Activity >>
If a line in the data holds the string "Arguments", list it.

.....

(** One iteration of the loop of [addDays] moves 31 days into the next
    month and keeps the number of the day. *)
Lemma addDays_loop_spec fuel : forall r,
  month r <= 12 -> INT_MIN <= month r ->
  day r <= INT_MAX ->
  INT_MIN <= year r -> year r + day r / 31 <= INT_MAX ->
  (Z.to_nat (day r / 31) <= fuel)%nat ->
  exists r',
    addDays_loop fuel r = Done r' /\
    day_number r' = day_number r /\
    day r' <= 31 /\ (1 <= day r -> 1 <= day r') /\
    (day r <= 31 -> r' = r) /\
    month r' <= 12 /\ (1 <= month r -> 1 <= month r') /\
    year r <= year r' <= year r + Z.max 0 (day r / 31) /\
    hour r' = hour r /\ minute r' = minute r.
Proof.
  induction fuel as [|fuel IH]; intros r Hm Hm' Hd Hy Hy' Hfuel.
  - assert (day r <= 31).
    { destruct (Z_le_gt_dec (day r) 31) as [|Hgt]; [assumption|].
      assert (1 <= day r / 31) by (apply Z.div_le_lower_bound; lia). lia. }
    exists r. simpl. destruct (Z.gtb_spec (day r) 31); [lia|].
    repeat split; auto; lia.
  - simpl addDays_loop. destruct (Z.gtb_spec (day r) 31) as [Hgt|Hle].
    2: { exists r. repeat split; auto; lia. }
    assert (Hdiv : day r / 31 = (day r - 31) / 31 + 1).
    { replace (day r) with ((day r - 31) + 1 * 31) at 1 by ring.
      apply Z.div_add. lia. }
    assert (0 <= (day r - 31) / 31) by (apply Z.div_pos; lia).
    unfold sub, add. simpl.
    rewrite !wrap_in_range by (unfold in_range, INT_MIN, INT_MAX in *; lia).
    destruct (Z.gtb_spec (month r + 1) 12) as [Hwrap|Hnowrap].
    + destruct (IH (set_year (set_month
                  (set_month (set_day r (day r - 31)) (month r + 1)) 1) (year r + 1)))
        as (r' & Hrun & Hnum & Hd31 & Hd1 & Hsame & Hm12 & Hm1 & Hyr & Hh & Hmi);
        simpl; try (unfold INT_MIN, INT_MAX in *; lia).
      exists r'. split; [exact Hrun|].
      unfold day_number in *. simpl in *.
      repeat split; intros; try lia.
    + destruct (IH (set_month (set_day r (day r - 31)) (month r + 1)))
        as (r' & Hrun & Hnum & Hd31 & Hd1 & Hsame & Hm12 & Hm1 & Hyr & Hh & Hmi);
        simpl; try (unfold INT_MIN, INT_MAX in *; lia).
      exists r'. split; [exact Hrun|].
      unfold day_number in *. simpl in *.
      repeat split; intros; try lia.
Qed.
(** * Alert evaluation engine of the weather alert system

    A shallow embedding of [src/alerts.py] (class [AlertChecker]) and the
    properties of its quiet-hours gate, condition evaluator, cooldown
    bookkeeping and configuration reload.

    Python objects are embedded as the JSON-shaped values the program
    receives from [json.load] and from the weather API; Python exceptions
    are explicit outcomes; the attributes of the checker, the wall clock
    and the logger form an explicit state that every method threads. *)

From Stdlib Require Import ZArith List Bool Ascii String Lia.
From Stdlib Require Import Floats.SpecFloat.
From Stdlib Require Import DecimalString.
From stdpp Require Import base option gmap strings.

Set Warnings "-register-all".

Local Open Scope string_scope.
Local Open Scope Z_scope.

(** ** Python values *)

Module Py.

(** The values [json.load] produces, which are also the values a weather
    snapshot is built from.  Floats are IEEE binary64 numbers in the
    Standard Library's specification format; a dict keeps its items in
    insertion order and its keys are strings. *)
Inductive pyval : Type :=
| VNone
| VBool (b : bool)
| VInt (n : Z)
| VFloat (f : spec_float)
| VStr (s : string)
| VList (l : list pyval)
| VDict (d : list (string * pyval)).

(** The exception classes the engine can meet. *)
Inductive exn : Type :=
| TypeError
| KeyError
| AttributeError
| ValueError
| OverflowError
| FileNotFoundError
| JSONDecodeError.

(** The result of evaluating a Python expression. *)
Inductive outcome (A : Type) : Type :=
| Normal (a : A)
| Raise (e : exn).
Arguments Normal {A} a.
Arguments Raise {A} e.

Definition obind {A B} (o : outcome A) (k : A -> outcome B) : outcome B :=
  match o with
  | Normal a => k a
  | Raise e => Raise e
  end.

Definition prec : Z := 53.
Definition emax : Z := 1024.

(** *** Numbers: [bool] is a subclass of [int]; [int] is unbounded *)

Inductive num : Type :=
| NInt (n : Z)
| NFloat (f : spec_float).

Definition as_num (v : pyval) : option num :=
  match v with
  | VBool b => Some (NInt (Z.b2z b))
  | VInt n => Some (NInt n)
  | VFloat f => Some (NFloat f)
  | _ => None
  end.

(** Python compares an [int] with a [float] by value, without rounding the
    [int]: the finite float [(-1)^s * m * 2^e] is compared with [n] over the
    integers after scaling by the power of two. *)
Definition int_float_compare (n : Z) (f : spec_float) : option comparison :=
  match f with
  | S754_nan => None
  | S754_infinity s => Some (if s then Gt else Lt)
  | S754_zero _ => Some (n ?= 0)
  | S754_finite s m e =>
      Some (if 0 <=? e
            then n ?= cond_Zopp s (Z.pos m * 2 ^ e)
            else n * 2 ^ (- e) ?= cond_Zopp s (Z.pos m))
  end.

(** Three-way comparison of two numbers; [None] when a NaN is involved, in
    which case [<], [>] and [==] are all false. *)
Definition num_compare (x y : num) : option comparison :=
  match x, y with
  | NInt a, NInt b => Some (a ?= b)
  | NFloat a, NFloat b => SFcompare a b
  | NInt a, NFloat b => int_float_compare a b
  | NFloat a, NInt b => option_map CompOpp (int_float_compare b a)
  end.

(** [float(n)]: round to nearest even; an [int] beyond the float range
    raises [OverflowError]. *)
Definition int_to_float (n : Z) : outcome spec_float :=
  match binary_normalize prec emax n 0 false with
  | S754_infinity _ => Raise OverflowError
  | f => Normal f
  end.

Definition num_add (x y : num) : outcome pyval :=
  match x, y with
  | NInt a, NInt b => Normal (VInt (a + b))
  | NFloat a, NFloat b => Normal (VFloat (SFadd prec emax a b))
  | NInt a, NFloat b =>
      obind (int_to_float a) (fun fa => Normal (VFloat (SFadd prec emax fa b)))
  | NFloat a, NInt b =>
      obind (int_to_float b) (fun fb => Normal (VFloat (SFadd prec emax a fb)))
  end.

(** *** Dict access *)

Fixpoint assoc (k : string) (d : list (string * pyval)) : option pyval :=
  match d with
  | [] => None
  | (k', v) :: d' => if String.eqb k k' then Some v else assoc k d'
  end.

(** The item of a dict under [key], or [default]. *)
Definition item (d : list (string * pyval)) (key : string) (default : pyval) : pyval :=
  match assoc key d with
  | Some v => v
  | None => default
  end.

(** [obj.get(key, default)]: only a dict has the method. *)
Definition get (obj : pyval) (key : string) (default : pyval) : outcome pyval :=
  match obj with
  | VDict d => Normal (item d key default)
  | _ => Raise AttributeError
  end.

(** [obj.get(key)]: the default is [None]. *)
Definition get1 (obj : pyval) (key : string) : outcome pyval :=
  get obj key VNone.

(** *** Equality [a == b]: never raises on these values

    The keys of a dict are distinct.  The two operands of the one
    comparison of the engine come from different sources (the snapshot and
    the configuration), so they are never the same object. *)

Fixpoint eq (a b : pyval) {struct a} : bool :=
  match a, b with
  | VNone, VNone => true
  | VStr s, VStr t => String.eqb s t
  | VList la, VList lb =>
      (fix eq_list (la lb : list pyval) {struct la} : bool :=
         match la, lb with
         | [], [] => true
         | x :: la', y :: lb' => eq x y && eq_list la' lb'
         | _, _ => false
         end) la lb
  | VDict da, VDict db =>
      (length da =? length db)%nat &&
      (fix eq_items (da : list (string * pyval)) {struct da} : bool :=
         match da with
         | [] => true
         | (k, x) :: da' =>
             match assoc k db with
             | Some y => eq x y && eq_items da'
             | None => false
             end
         end) da
  | _, _ =>
      match as_num a, as_num b with
      | Some x, Some y =>
          match num_compare x y with Some Eq => true | _ => false end
      | _, _ => false
      end
  end.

.....

Answer for this exercise >>
Arguments Normal {A} a.
Arguments Raise {A} e.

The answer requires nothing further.